Job/internship offers

 

  • We can host interns (master, technicians, etc.) don’t hesitate to apply

 

  • 3-years PhD fellowship (start date October 2019) to work on the cellular basis of asexuality, following our work on M. belari nematodes (Grosmaire & al. Science 2019. http://DOI: 10.1126/science.aau0099

To apply, contact . Please include a CV, a cover letter with the name of at least two references and a 1-page summary of your master thesis.

Student requirements: Applicants must have a master or engineer degree in biology or biophysics. Background in either cell biophysics, cell biology or molecular genetics is required. We are looking for highly motivated candidates with a special interest for evolutionary questions and/or cellular biophysics. Good relational skills are important for the project, as it will be carried out in an interdisciplinary and international environment.

Keywords: comparative cell biology, nematodes, asexuality, meiosis, mitosis, spindle mechanics, biophysics

Description: Basic cell functions show remarkable conservation across phyla. All eukaryotic cells must divide, replicate their DNA, assemble chromosomes, etc. Because of this overt conservation, very little is known about the evolution of the mechanisms that sustain these basic functions. How variable are these mechanisms in closely related species, and what changes are possible?

Our lab has established the nematode early embryo as a study system to address these questions. We have developed two main axes: i) exploring which modification to female meiosis allows asexual reproduction (ex. [1]), ii) which molecular and physical changes are responsible for the different mechanics of the mitotic spindle between species (ex. [2]).

Nematode early embryos are ideal because they are large cells, their first cell division is very fast (15 minutes in C. elegans) and many subcellular events can be analyzed by simple DIC microscopy. Moreover, the one-cell embryo of the reference species C. elegans has been extensively studied both at the biophysical and molecular level, offering a framework to start comparative analysis. Last, functional approaches using RNAi or CRISPR/Cas9 are now feasible in non-model nematode species ([3] and our unpublished results).

For this PhD project, we will i) compare cellular properties such as dynamics of the microtubule and actin cytoskeleton, the kinetochores, the repartition of molecular motors, etc. between C. elegans and a couple of non-model nematode species displaying interesting phenotypes. This will be achieved by live-cell imaging of fluorescently tagged proteins generated by CRISPR/Cas9. ii) investigate the evolution of key molecular components of spindle mechanics (molecular motors, microtubule-associated proteins, regulator of the acto-myosin network, regulation of cohesins, …) across species using RNAi and mutants generated by CRISPR/Cas9.

References :

[1]. Grosmaire M, & al. Delattre, M. Males as somatic investment in a parthenogenetic nematodeScience. 2019 Mar 15;363(6432):1210-1213. doi: 10.1126/science.aau0099.

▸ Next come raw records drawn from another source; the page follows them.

Lemma shape_settle (s : state) (p : pid) (o : outcome R E) :
  shape asyncMapper limit inputs s -> settle_ok s p o ->
  shape asyncMapper limit inputs (settle p o s).
Proof.
  intros Hs Hok. unfold settle.
  destruct (heap s p) as [[rs|o']|] eqn:Hp; try assumption.
  assert (Hhost : forall r, In r rs -> hosted s p r) by (intros; eapply sh_host; eauto).
  destruct_shape Hs. constructor; simpl.
  all: try assumption.
  all: unfold op_pending; simpl.
  - intros i Hi. case_pid p (PItem i); auto.
    rewrite sh_fresh_item in Hp by assumption. discriminate.
  - intros i Hi. case_pid p (PItem i). auto.
  - intros i Hi. case_pid p (PRace i); auto.
    rewrite sh_fresh_race in Hp by assumption. discriminate.
  - intros p0 rs0 r H Hr. case_pid p p0.
    eapply hosted_mono; [|eapply sh_host; eauto]; simpl.
    intros q Hq. case_pid p q.
  - intros i rs0 H. case_pid p (PItem i). eauto.
  - intros j Hj. apply in_app_or in Hj. destruct Hj as [Hj|Hj].
    + apply job_ok_mono with (s := s); simpl; auto.
      * intros q Hq. case_pid p q.
      * intros q o0 He H. case_pid p q.
      * intros i x Hin. split.
        -- intros rs0 H. case_pid p (PItem i); [|eauto]. exfalso.
           simpl in Hok. destruct Hok as [item [_ [_ [_ [_ Hno]]]]].
           apply (Hno x). unfold launches. apply in_flat_map. eauto.
        -- intros H. case_pid p (POp i).
    + apply in_map_iff in Hj. destruct Hj as [r [<- Hr]].
      specialize (Hhost r Hr). destruct r as [| | | |q| |]; simpl in *; try contradiction; auto.
      * subst. rewrite pid_eqb_refl. reflexivity.
      * subst. rewrite pid_eqb_refl. reflexivity.
      * destruct q; simpl in *; try contradiction; auto; subst; try (rewrite pid_eqb_refl; reflexivity).
        destruct Hhost as [[i' ->] Hlt]. split; [exists i'|].
        -- rewrite pid_eqb_refl; reflexivity.
        -- case_pid (PItem i') (PRace i).
      * destruct Hhost as [j ->]. exists j. rewrite pid_eqb_refl. discriminate.
      * destruct Hhost as [-> Ha]. rewrite pid_eqb_refl. split; [reflexivity | assumption].
  - rewrite launches_app. rewrite (@launches_none _ _ _ (map _ rs)); [rewrite app_nil_r; assumption|].
    intros j Hj. apply in_map_iff in Hj. destruct Hj as [r [<- Hr]].
    specialize (Hhost r Hr). destruct r; simpl in *; tauto.
  - intros i rs0 H. case_pid p (PItem i). eauto.
  - intros i o0 H Hin. rewrite existsb_app. case_pid p (PItem i).
    + destruct (sh_first _ _ Hp) as [c [rs' [-> Hc]]]. simpl.
      unfold cleans at 2. simpl. rewrite Hc, Nat.eqb_refl. apply orb_true_r.
    + erewrite sh_exec_cleanup; eauto.
  - intros i o0 H. case_pid p (PItem i).
    + inversion H; subst o0. simpl in Hok.
      destruct Hok as [item [H1 [H2 [H3 [H4 _]]]]]. exists item. unfold op_pending in H4. tauto.
    + destruct (sh_item_out _ _ H) as [item [H1 [H2 [H3 H4]]]]. exists item.
      unfold op_pending in H4.
      repeat split; auto. case_pid p (POp i).
  - intros i o0 H. case_pid p (POp i); [|eauto]. inversion H; subst. exact Hok.
  - intros i H. case_pid p (POp i). case_pid p (PItem i); [|auto].
    simpl in Hok. destruct Hok as [item [_ [_ [_ [Hno _]]]]].
    unfold op_pending in Hno. congruence.
  - intros i H. case_pid p (POp i); apply sh_op_called; congruence.
  - intros H. case_pid p PAll. auto.
  - intros H. case_pid p PAll; apply sh_all_some; congruence.
  - intros k v H. destruct (sh_values _ _ H) as [H1 H2]. case_pid p (PItem k). auto.
  - intros v H. case_pid p PAll; [|eauto]. inversion H; subst. exact Hok.
  - intros v H. case_pid p PRet;
      [|case_pid p PAll; eauto; rewrite (sh_ret _ H) in Hp; discriminate].
    inversion H; subst. exact Hok.
  - intros k Hin. apply guarded_app; [auto|].
    destruct (pid_eqb_spec p (PItem k)).
    + subst. destruct (sh_first _ _ Hp) as [c [rs' [-> Hc]]]. simpl.
      unfold cleans. simpl. rewrite Hc, Nat.eqb_refl. reflexivity.
    + apply guarded_none. apply not_true_is_false. intros He.
      apply existsb_exists in He. destruct He as [j [Hj He]].
      apply in_map_iff in Hj. destruct Hj as [r [<- Hr]].
      specialize (Hhost r Hr). destruct r; simpl in *; try discriminate.
      apply Nat.eqb_eq in He. destruct Hhost. congruence.
  - intros Hl i Hi. destruct (sh_seq Hl _ Hi) as [o0 H]. case_pid p (PItem i). eauto.
  - intros j H. apply (sh_race_limit j). case_pid p (PRace j).
Qed.
(** X12: what [StoredDetector.build] does when the config cannot be
    used. A missing [config.yaml] raises [FileNotFoundError]; a config
    without a [detector] entry, or with one that is not a detector
    config, raises [ValueError]. In each case the debug line of
    [load_config] is the only thing logged: no detector is built and no
    warning is written. *)
Theorem stored_detector_config_errors p fuel model save_dir log :
  let outcome :=
    build disk build_concrete restore (S fuel) (StoredDetector p) model save_dir log in
  (config_files disk !! path_join p "config.yaml" = None ->
   outcome = (Err FileNotFoundError, log ++ [LogDebug "detector" p])) /\
  (forall attrs,
     config_files disk !! path_join p "config.yaml" = Some attrs ->
     attrs !! "detector" = None ->
     outcome = (Err ValueError, log ++ [LogDebug "detector" p])) /\
  (forall attrs v,
     config_files disk !! path_join p "config.yaml" = Some attrs ->
     attrs !! "detector" = Some v ->
     as_detector_config v = None ->
     outcome = (Err ValueError, log ++ [LogDebug "detector" p])).
Proof.
  intros outcome. subst outcome. simpl. unfold m_bind at 1 3 5.
  unfold load_config, m_bind, logger_debug.
  split; [|split].
  - intros ->. reflexivity.
  - intros attrs -> ->. reflexivity.
  - intros attrs v -> -> ->. reflexivity.
Qed.
Lemma call_free_zero c s s' :
  legal c s → call c s = Some s' →
  free_zero (mReaders s) → free_zero (mReaders s').
Proof.
  intros Hl Hc Hz. destruct c; simpl in Hc, Hl.
  - (* addReader *)
    injection Hc as <-. unfold addReader.
    destruct (Z.leb_spec p 0); [done|].
    destruct (list_find _ _) as [[i e]|] eqn:E; [|done]. simpl.
    rewrite list_alter_alter_eq.
    apply Forall_alter; [done|]. intros r _ _. simpl. lia.
  - (* removeReader *)
    injection Hc as <-. unfold removeReader.
    destruct (p >? 0); [|done]. simpl.
    apply free_zero_fmap; [|done]. apply clearEntry_cases.
  - by injection Hc as <-.
  - (* beginAccess *)
    injection Hc as <-. destruct Hl as [Hp _]. unfold beginAccess.
    destruct offset_p, numBuffers_p as [n|], access; simpl; try done;
      destruct (mInitialized s); simpl; try done.
    + destruct (findReader p s) as [reader|] eqn:E; [|done].
      pose proof (findReader_live_at p s reader (Hp eq_refl) E).
      unfold beginRead. apply updateReaderAccess_free_zero; simpl.
      * eapply live_at_pids; [|done]. by apply pids_alter.
      * by apply free_zero_alter.
    + by destruct (mWriteInProgress s).
  - (* endAccess *)
    injection Hc as <-. destruct Hl as [Hp _]. unfold endAccess.
    destruct access; [done| |].
    + destruct (findReader p s) as [reader|] eqn:E; [|done].
      pose proof (findReader_live_at p s reader (Hp eq_refl) E).
      unfold endRead. destruct (_ >? _); [done|]. simpl.
      apply updateReaderAccess_free_zero.
      * eapply live_at_pids; [|done]. rewrite aggregateReaderOffset_pids.
        by apply pids_alter.
      * apply aggregateReaderOffset_free_zero. by apply free_zero_alter.
    + destruct (mWriteInProgress s); [|done]. unfold endWrite.
      destruct (_ >? _); [done|]. simpl.
      split_ifs; simpl; try done;
        (apply free_zero_fmap; [apply purgeEntry_cases|done]).
  - (* waitRead *)
    destruct Hl as (Hp & _ & _). unfold waitRead in Hc.
    destruct (findReader p s) as [reader|] eqn:E;
      [|by injection Hc as <-].
    pose proof (findReader_live_at p s reader Hp E).
    destruct (_ || _); [by injection Hc as <-|].
    apply fmap_Some in Hc as [[r s1] [Hc ->]]. simpl.
    eapply waitRead_loop_free_zero; [| |done].
    + simpl. eapply live_at_pids; [by apply pids_alter|].
      by destruct (_ <? _).
    + apply updateReaderAccess_free_zero; by destruct (_ <? _).
  - (* waitWrite *)
    unfold waitWrite in Hc. destruct (_ || _); [by injection Hc as <-|].
    apply fmap_Some in Hc as [[r s1] [Hc ->]]. simpl.
    by apply waitWrite_loop_readers in Hc as ->.
Qed.

Lemma free_zero_constructed : free_zero (mReaders constructed).
Proof. by apply Forall_replicate. Qed.

Lemma reachable_free_zero s : reachable s → free_zero (mReaders s).
Proof.
  induction 1 as [ps n buf sh s Hn Hi|c s s' _ IH Hl Hc].
  - unfold init in Hi. destruct (_ || _); [done|].
    injection Hi as <-. apply free_zero_constructed.
  - by eapply call_free_zero.
Qed.

(** ** Registration followed by deregistration *)

(** C8, as stated, fails: reader 7 is registered, and a second
    [addReader(7)] succeeds; the [removeReader(7)] that follows clears
    both entries, so the table has lost the first registration. *)
Lemma addReader_removeReader_drops_twin :
  let s := after once7 (ring 4) in
  let s1 := (addReader 7 (at_sec 4) s).2 in
  let s2 := (removeReader 7 s1).2 in
  reachable s
  ∧ (addReader 7 (at_sec 4) s).1 = eIasRingBuffOk
  ∧ (removeReader 7 s1).1 = eIasRingBuffOk
  ∧ mReaders s !! 0%nat
    = Some {| pid := 7; offset := 0; lastAccess := 1000000000;
              allowedToRead := 0 |}
  ∧ mReaders s2 !! 0%nat = Some noReader.
Proof. split; [apply reachable_once7|]. by vm_compute. Qed.

Lemma addReader_removeReader_table p ts s s1 r2 s2 :
  free_zero (mReaders s) →
  Forall (λ r, pid r ≠ p) (mReaders s) →
  addReader p ts s = (eIasRingBuffOk, s1) →
  removeReader p s1 = (r2, s2) →
  r2 = eIasRingBuffOk ∧ mReaders s2 = mReaders s.
Proof.
  intros Hz Hp. unfold addReader, removeReader.
  destruct (Z.leb_spec p 0); [done|].
  destruct (list_find _ _) as [[i e]|] eqn:E; [|done].
  apply list_find_Some in E as (Hi & He & _).
  assert (e = noReader) as -> by by eapply (Forall_lookup_1 _ _ _ _ Hz).
  intros [= <-]. destruct (Z.gtb_spec p 0); [|lia]. simpl.
  rewrite list_alter_alter_eq. intros [= <- <-]. simpl. split.
  - replace (existsb _ _) with true; [done|]. symmetry.
    apply existsb_exists. eexists. split.
    + apply list_elem_of_In, list_elem_of_lookup. exists i.
      by rewrite list_lookup_alter_eq, Hi.
    + simpl. apply Z.eqb_refl.
  - apply list_eq. intros j. rewrite list_lookup_fmap.
    destruct (decide (i = j)) as [<-|].
    + rewrite list_lookup_alter_eq, Hi. simpl. unfold clearEntry. simpl.
      by rewrite Z.eqb_refl.
    + rewrite list_lookup_alter_ne by done.
      destruct (mReaders s !! j) as [r|] eqn:Ej; [|done]. simpl.
      unfold clearEntry.
      destruct (Z.eqb_spec (pid r) p); [|done].
      by destruct (Forall_lookup_1 _ _ _ _ Hp Ej).
Qed.
(** * Verification of the AST optimisation passes of [presentation.ipynb]

    The notebook defines four passes over Python's [ast] trees:
    [ConstantFolder], [StrengthReducer], [DeadBranchEliminator] (three
    [NodeTransformer] subclasses overriding one [visit_X] method each) and
    [DeadFunctionEliminator], which runs the read-only visitor
    [DeadFunctionIdentifier] over the tree, computes the functions that are
    unreachable in a call graph and deletes them with [FunctionEliminator].

    The development has two layers.
    - A functional layer: trees are values of the inductive types [expr],
      [stmt] and [py_module]; a pass maps a tree to the tree it returns (or to the
      exception it raises).
    - A store layer: nodes are objects in a heap and the traversal of
      [NodeTransformer.generic_visit] assigns the rewritten children back into
      the node it was given, as the Python code does. *)

From Stdlib Require Import ZArith Bool List Lia.
From Stdlib Require Import Floats.SpecFloat.
From stdpp Require Import base option list strings gmap sets relations.

Local Open Scope Z_scope.

(** ** Python values held by [Constant] nodes *)

(** Python floats are IEEE 754 binary64 numbers. *)
Definition prec : Z := 53.
Definition emax : Z := 1024.

(** The literals a [Constant] node of the notebook's programs can hold
    ([bytes], [complex] and [Ellipsis] are left out). *)
Inductive constant :=
  | CNone
  | CBool (b : bool)
  | CInt (z : Z)
  | CFloat (f : spec_float)
  | CStr (s : string).

(** The exceptions the passes and the arithmetic they call can raise;
    [NameError] and [Unsupported] are only raised by the reference evaluator
    [eval] below ([Unsupported] marks an expression outside its fragment). *)
Inductive exn :=
  | ZeroDivisionError
  | TypeError
  | OverflowError
  | NameError
  | Unsupported.

Inductive result (A : Type) :=
  | OK (a : A)
  | Raise (e : exn).
Arguments OK {A} a.
Arguments Raise {A} e.

#[global] Instance result_ret : MRet result := fun A a => OK a.
#[global] Instance result_bind : MBind result := fun A B f m =>
  match m with OK a => f a | Raise e => Raise e end.
#[global] Instance result_fmap : FMap result := fun A B f m =>
  match m with OK a => OK (f a) | Raise e => Raise e end.

(** *** Native arithmetic on constants *)

(** [bool] is a subclass of [int]; numbers are ints or floats. *)
Inductive number :=
  | NInt (z : Z)
  | NFloat (f : spec_float).

Definition as_number (v : constant) : option number :=
  match v with
  | CBool b => Some (NInt (Z.b2z b))
  | CInt z => Some (NInt z)
  | CFloat f => Some (NFloat f)
  | CNone | CStr _ => None
  end.

(** [float(z)]: round to nearest even, [OverflowError] beyond the float range. *)
Definition float_of_int (z : Z) : result spec_float :=
  match binary_normalize prec emax z 0 false with
  | S754_infinity _ => Raise OverflowError
  | f => OK f
  end.

Definition is_zero (f : spec_float) : bool :=
  match f with S754_zero _ => true | _ => false end.

(** Mixed arithmetic converts an int operand to a float first. *)
Definition to_float (x : number) : result spec_float :=
  match x with NInt z => float_of_int z | NFloat f => OK f end.

Definition float_binop (op : spec_float -> spec_float -> spec_float)
    (x y : number) : result spec_float :=
  x' ← to_float x; y' ← to_float y; OK (op x' y').

Definition num_binop (iop : Z -> Z -> Z)
    (fop : spec_float -> spec_float -> spec_float) (x y : number) : result constant :=
  match x, y with
  | NInt a, NInt b => OK (CInt (iop a b))
  | _, _ => CFloat <$> float_binop fop x y
  end.

(** [s * n] for a string [s]: [n] copies, none when [n <= 0]. *)
Fixpoint repeat_string (n : nat) (s : string) : string :=
  match n with
  | O => EmptyString
  | S n => String.append s (repeat_string n s)
  end.

(** [int / int]: the correctly rounded quotient of the two integers. *)
Definition int_truediv (a b : Z) : result spec_float :=
  if b =? 0 then Raise ZeroDivisionError
  else
    let negate := xorb (a <? 0) (b <? 0) in
    if a =? 0 then OK (S754_zero negate)
    else
      let '(mz, ez, lz) := SFdiv_core_binary prec emax (Z.abs a) 0 (Z.abs b) 0 in
      match binary_round_aux prec emax negate mz ez lz with
      | S754_infinity _ => Raise OverflowError
      | f => OK f
      end.

(** [left + right] *)
Definition py_add (left right : constant) : result constant :=
  match left, right with
  | CStr a, CStr b => OK (CStr (String.append a b))
  | _, _ =>
      match as_number left, as_number right with
      | Some x, Some y => num_binop Z.add (SFadd prec emax) x y
      | _, _ => Raise TypeError
      end
  end.

(** [left - right] *)
Definition py_sub (left right : constant) : result constant :=
  match as_number left, as_number right with
  | Some x, Some y => num_binop Z.sub (SFsub prec emax) x y
  | _, _ => Raise TypeError
  end.

(** The largest index, [sys.maxsize] of a 64-bit interpreter. *)
Definition index_max : Z := 2 ^ 63 - 1.

(** [s * n] for a string [s] and an int [n]: the count has to fit an index
    and so has the length of the result, else [OverflowError] is raised.
    (A result that fits an index and not the memory of the machine is beyond
    the model.) *)
Definition py_repeat (s : string) (n : Z) : result constant :=
  if (n <? - index_max - 1) || (index_max <? n) then Raise OverflowError
  else if (1 <? n) && (index_max / n <? Z.of_nat (String.length s)) then
    Raise OverflowError
  else OK (CStr (repeat_string (Z.to_nat n) s)).

(** [left * right]: numbers, or a string repeated by an int. *)
Definition py_mul (left right : constant) : result constant :=
  match left, right, as_number left, as_number right with
  | CStr s, _, _, Some (NInt n) | _, CStr s, Some (NInt n), _ => py_repeat s n
  | _, _, Some x, Some y => num_binop Z.mul (SFmul prec emax) x y
  | _, _, _, _ => Raise TypeError
  end.

(** [left / right]: true division, the result is always a float. *)
Definition py_truediv (left right : constant) : result constant :=
  match as_number left, as_number right with
  | Some (NInt a), Some (NInt b) => CFloat <$> int_truediv a b
  | Some x, Some y =>
      a ← to_float x; b ← to_float y;
      if is_zero b then Raise ZeroDivisionError else OK (CFloat (SFdiv prec emax a b))
  | _, _ => Raise TypeError
  end.

(** Truth value testing: [bool(v)]. *)
Definition truthy (v : constant) : bool :=
  match v with
  | CNone => false
  | CBool b => b
  | CInt z => negb (z =? 0)
  | CFloat f => negb (is_zero f)
  | CStr s => negb (String.eqb s EmptyString)
  end.

(** [left and right], [left or right] on two values already computed. *)
Definition py_and (left right : constant) : result constant :=
  OK (if truthy left then right else left).
Definition py_or (left right : constant) : result constant :=
  OK (if truthy left then left else right).

(** [v == n] for an integer literal [n], as a literal pattern of a [match]
    statement compares: ints, bools and floats compare by numeric value. *)
Definition float_eq_int (f : spec_float) (n : Z) : bool :=
  match f with
  | S754_zero _ => n =? 0
  | S754_finite s m e =>
      let v := if s then Z.neg m else Z.pos m in
      if 0 <=? e then v * 2 ^ e =? n else v =? n * 2 ^ (- e)
  | S754_infinity _ | S754_nan => false
  end.

Definition py_eq_int (v : constant) (n : Z) : bool :=
  match v with
  | CBool b => Z.b2z b =? n
  | CInt z => z =? n
  | CFloat f => float_eq_int f n
  | CNone | CStr _ => false
  end.

(** [x % y] and [x & y] on ints (and bools); [-x] on numbers.  Float modulo
    and string formatting are beyond the evaluator's fragment. *)
Definition py_mod (left right : constant) : result constant :=
  match left with
  | CStr _ => Raise Unsupported
  | _ =>
      match as_number left, as_number right with
      | Some (NInt a), Some (NInt b) =>
          if b =? 0 then Raise ZeroDivisionError else OK (CInt (a mod b))
      | Some _, Some _ => Raise Unsupported
      | _, _ => Raise TypeError
      end
  end.

Definition py_bitand (left right : constant) : result constant :=
  match left, right with
  | CBool a, CBool b => OK (CBool (a && b))
  | _, _ =>
      match as_number left, as_number right with
      | Some (NInt a), Some (NInt b) => OK (CInt (Z.land a b))
      | _, _ => Raise TypeError
      end
  end.

Definition py_neg (v : constant) : result constant :=
  match as_number v with
  | Some (NInt z) => OK (CInt (- z))
  | Some (NFloat f) => OK (CFloat (SFopp f))
  | None => Raise TypeError
  end.

(** ** Abstract syntax: the fragment of Python's [ast] the notebook uses *)

(** Operator nodes.  [And] and [Or] are [boolop] classes: [parse] never puts
    them in a [BinOp], but [ConstantFolder] matches them there and a tree
    built by hand can hold them. *)
Inductive operator :=
  | Add | Sub | Mult | MatMult | Div | Mod | Pow | LShift | RShift
  | BitOr | BitXor | BitAnd | FloorDiv | And | Or.

Inductive unaryop := Invert | Not | UAdd | USub.

Module cmpop.
Inductive t := Eq | NotEq | Lt | LtE | Gt | GtE | Is | IsNot | In | NotIn.
End cmpop.

Inductive expr_context := Load | Store | Del.

#[local] Unset Elimination Schemes.

Inductive expr :=
  | BinOp (left : expr) (op : operator) (right : expr)
  | UnaryOp (op : unaryop) (operand : expr)
  | Compare (left : expr) (ops : list cmpop.t) (comparators : list expr)
  | Call (func : expr) (args : list expr)
  | Attribute (value : expr) (attr : string) (ctx : expr_context)
  | Constant (value : constant)
  | Name (id : string) (ctx : expr_context).
(** What the loop variable [(best_score, best_span_index)] means after the
    windows [seen] have been visited. *)
Definition best_inv (p : Z) (seen : list DocSpan) (best : option (Q * nat))
  : Prop :=
  match best with
  | None => forall j d, nth_error seen j = Some d -> ~ in_span p d
  | Some (s, i) =>
      exists d,
        nth_error seen i = Some d /\ in_span p d /\ s = span_score d p /\
        forall j dj,
          nth_error seen j = Some dj -> in_span p dj ->
          (span_score dj p <= s)%Q /\
          (span_score dj p == s -> (i <= j)%nat)%Q
  end.

(** ** Statements about [get_final_text] *)

Definition substring_of (p s : unicode) : Prop :=
  exists l r, s = l ++ p ++ r.

(** The text with every space removed. *)
Fixpoint without_spaces (s : unicode) : unicode :=
  match s with
  | [] => []
  | c :: rest =>
      if N.eqb c Text.space then without_spaces rest
      else c :: without_spaces rest
  end.

(** The four ways in which the alignment gives up: the prediction does not
    occur in the re-tokenized text, the two texts differ in length once
    their spaces are removed, or the first or the last character of the
    prediction has no image in the original text. *)
Definition alignment_fails (basic_tokenize : bool -> unicode -> list unicode)
    (pred_text orig_text : unicode) (do_lower_case : bool) : Prop :=
  let tok_text := tok_text_of basic_tokenize do_lower_case orig_text in
  let to_orig :=
    map_position (invert_map (snd (_strip_spaces tok_text)))
      (snd (_strip_spaces orig_text)) in
  ~ substring_of pred_text tok_text \/
  List.length (without_spaces orig_text)
    <> List.length (without_spaces tok_text) \/
  exists sp,
    Text.find pred_text tok_text = Some sp /\
    (to_orig (Z.of_nat sp) = None \/
     to_orig (Z.of_nat sp + len pred_text - 1) = None).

[2]. Valfort AC, & al, Delattre, MEvolution of mitotic spindle behavior during the first asymmetric embryonic division of nematodes.PLoS Biol. 2018 Jan 22;16(1):e2005099. doi: 10.1371/journal.pbio.2005099. eCollection 2018 Jan.

[3]. Adams S, & al. Liposome-based transfection enhances RNAi and CRISPR-mediated mutagenesis in non-model nematode systems. Sci Rep. 2019 Jan 24;9(1):483. doi: 10.1038/s41598-018-37036-1.

Environment: Our institute (LBMC) is situated on the campus of the Ecole Normale Supérieure de Lyon (ENS-site Monod) in the south of the Lyon city center (France).  ENS offers an interdisciplinary environment (30 research structures, from archaeology to quantum physics). The project is part of an interdisciplinary and international research program.